Lemma careful_ret {A} (a : A) : careful (mret a).
Proof. intros s. by apply wp_ret. Qed.
Lemma careful_bind {A B} (m : M exec_state A) (f : A → M exec_state B) : careful m → (∀ a, careful (f a)) → careful (m ≫= f).
Proof. intros Hm Hf s. apply wp_bind. eapply wp_mono; [apply Hm|]. intros a s1 G1. eapply wp_mono; [apply Hf|]. intros b s2 G2. etrans; [exact G1|exact G2]. Qed.
Lemma careful_ask {A} (f : nat → A) : careful (ask f).
Proof. intros s. apply wp_quiet_ask. intros n s'. apply quiet_grew. Qed.
Lemma careful_build c runAsUser p : careful (buildCommandParams c runAsUser p).
Proof. intros s. eapply wp_mono; [apply wp_buildCommandParams|]. intros r s' [Q _]. by apply quiet_grew. Qed.
Lemma careful_run params : careful (runVersionCommand params).
Proof.
  intros s. unfold runVersionCommand. destruct (Implements _); cbn [negb]; [by apply wp_ret|].
  eapply wp_mono; [apply wp_ExecuteCommand|]. by intros r s' [G _].
Qed.

Ltac careful_step :=
  lazymatch goal with
  | |- careful (_ ≫= _) => apply careful_bind; [|intros ?]
  | |- careful (mret _) => apply careful_ret
  | |- careful (ask _) => apply careful_ask
  | |- careful (buildCommandParams _ _ _) => apply careful_build
  | |- careful (runVersionCommand _) => apply careful_run
  | |- careful (match ?x with _ => _ end) => destruct x
  | |- careful (let _ := _ in _) => cbn zeta
  end.

Lemma careful_steps steps p out re : careful (run_steps steps p out re).
Proof. revert out re. induction steps as [|st steps IH]; intros out re; cbn [run_steps]; repeat first [apply IH | careful_step]. Qed.
Lemma careful_version_rule r p : careful (version_rule r p).
Proof. unfold version_rule. repeat first [apply careful_steps | careful_step]. Qed.
Lemma careful_version_rules rs p : careful (version_rules rs p).
Proof. induction rs as [|r rs IH]; cbn [version_rules]; repeat first [exact IH | apply careful_version_rule | careful_step]. Qed.

Lemma wp_ExecuteRules rules vm s :
  wp (ExecuteRules rules vm) (λ res s', grew s s' ∧
    ((∀ n, ctx_Err n = None) → detected_Name <$> res = DiscoveredWorkloadName <$> filter (λ r, (executeRule r vm).1 = true) rules)) s.
Proof.
  revert s. induction rules as [|r rules IH]; intros s; cbn [ExecuteRules].
  { by apply wp_ret. }
  apply wp_bind, wp_quiet_ask. intros n s1 Q1. destruct (ctx_Err n) eqn:Ec.
  { apply wp_ret. split; [by apply quiet_grew|]. intros Hc. by rewrite Hc in Ec. }
  rewrite filter_cons. destruct (executeRule r vm) as [[] p] eqn:Er.
  - rewrite decide_True by done. apply wp_bind. eapply wp_mono; [apply careful_version_rules|]. cbn beta. intros v s2 G2.
    apply wp_bind. eapply wp_mono; [apply IH|]. cbn beta. intros rest s3 [G3 Hn]. apply wp_ret. split.
    + etrans; [by apply quiet_grew|]. by etrans.
    + intros Hc. cbn. f_equal. by apply Hn.
  - rewrite decide_False by done. eapply wp_mono; [apply IH|]. cbn beta. intros res s2 [G2 Hn]. split; [|exact Hn].
    etrans; [by apply quiet_grew|done].
Qed.

(** A discovery returns, whatever rules it is given: every program it starts
    is safe, and unless it is cancelled it reports exactly the workloads whose
    rules hold, in the order of the rules. *)
Theorem ExecuteRules_detects rules vm s :
  wp (ExecuteRules rules vm) (λ res s', grew s s' ∧
    ((∀ n, ctx_Err n = None) → detected_Name <$> res = DiscoveredWorkloadName <$> filter (λ r, (executeRule r vm).1 = true) rules)) s.
Proof. apply wp_ExecuteRules. Qed.
End commands.
End engine.

(** ** Small machines *)

(** Expressions match the texts that contain them. *)
#[local] Instance small_engine : EngineWorld := {|
  regexp_Compile p := None;
  re_MatchString p s := Contains s p;
  re_FindStringSubmatch p s := [];
  LookupEnv name := None;
  user_Lookup n name := if bool_decide (name = "oracle") then Ok "54321" else if bool_decide (name = "root") then Ok "0" else Err (ErrMsg "unknown user");
  ctx_Err n := None;
|}.
#[local] Instance small_trust : TrustWorld := {|
  geteuid := 0;
  EvalSymlinks n p := Ok p;
  Abs n p := Ok p;
  Lstat n p := Ok (mkInfo (if HasPrefix (Base p) "bin" then Directory else Regular) 493 0 1 7);
  Stat n p := Ok (mkInfo Regular 493 0 1 7);
|}.
#[local] Instance small_exec : ExecWorld := {|
  LookPath n p := Ok ("/usr/bin/" +:+ p);
  exe_Run n c := if bool_decide (Base (cmd_path c) = "grep") then ("", "", Some (mkRunError (ErrMsg "exit status 1") "exit status 1" (Some 1%Z)))
                 else ("listening on port 8080", "", None);
|}.

Definition oracle : ProcessInfo := mkProcess "ora_pmon" "/u01/bin/oracle" "" ("ORACLE_HOME=/u01/ho me" +:+ String nl "PATH=x") "oracle" 42 "linux".
Definition root_process : ProcessInfo := mkProcess "dgmgrl" "/u01/bin/oracle" "" "ORACLE_HOME=u01" "root" 42 "linux".

(** $ORACLE_HOME/bin/sqlplus -V, for a process of a user, of root with a
    relative home, and for an unknown process. *)
Example sqlplus_for_processes :
  (λ c, (λ '(_, r), match r with Ok p => Some (Executable p, Args p) | Err _ => None end) <$> buildCommandParams c false (Some oracle) (mkExec [] 0)) <$> resolveCommand 9 0 ["-V"] (Some oracle) =
    Some (Some (Some ("su", ["-s"; "/bin/sh"; "-l"; "-c"; "'/u01/ho me/bin/sqlplus' -V"; "--"; "oracle"]))) ∧
  (λ c, (λ '(_, r), match r with Ok p => Some (Executable p, Args p) | Err _ => None end) <$> buildCommandParams c false (Some root_process) (mkExec [] 0)) <$> resolveCommand 9 0 ["-V"] (Some root_process) =
    Some (Some None) ∧
  (λ c, (λ '(_, r), match r with Ok p => Some (Executable p, Args p) | Err _ => None end) <$> buildCommandParams c false None (mkExec [] 0)) <$> resolveCommand 9 0 ["-V"] None =
    Some (Some (Some ("$ORACLE_HOME/bin/sqlplus", ["-V"]))).
Proof. by vm_compute. Qed.

(** A step that fails does not end its rule: what an earlier step printed is
    read with the expression of the failed one, and taken for the version. *)
Definition two_steps : DiscoveryVersionRule :=
  mkVersionRule 0 [] "" false 0 [mkStep 1 [] "port" false 0 false; mkStep 13 ["version"] "" false 0 true] "" 0.
Example failed_step_yields_version : (snd <$> version_rule two_steps None (mkExec [] 0)) = Some (Some "8080").
Proof. by vm_compute. Qed.
End IsvEngine.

TASK REQUIREMENTS -
Note every line in the material with "Instance" and copy it.

WRITTEN RESPONSE -
#[local] Instance small_engine : EngineWorld := {|
#[local] Instance small_trust : TrustWorld := {|
#[local] Instance small_exec : ExecWorld := {|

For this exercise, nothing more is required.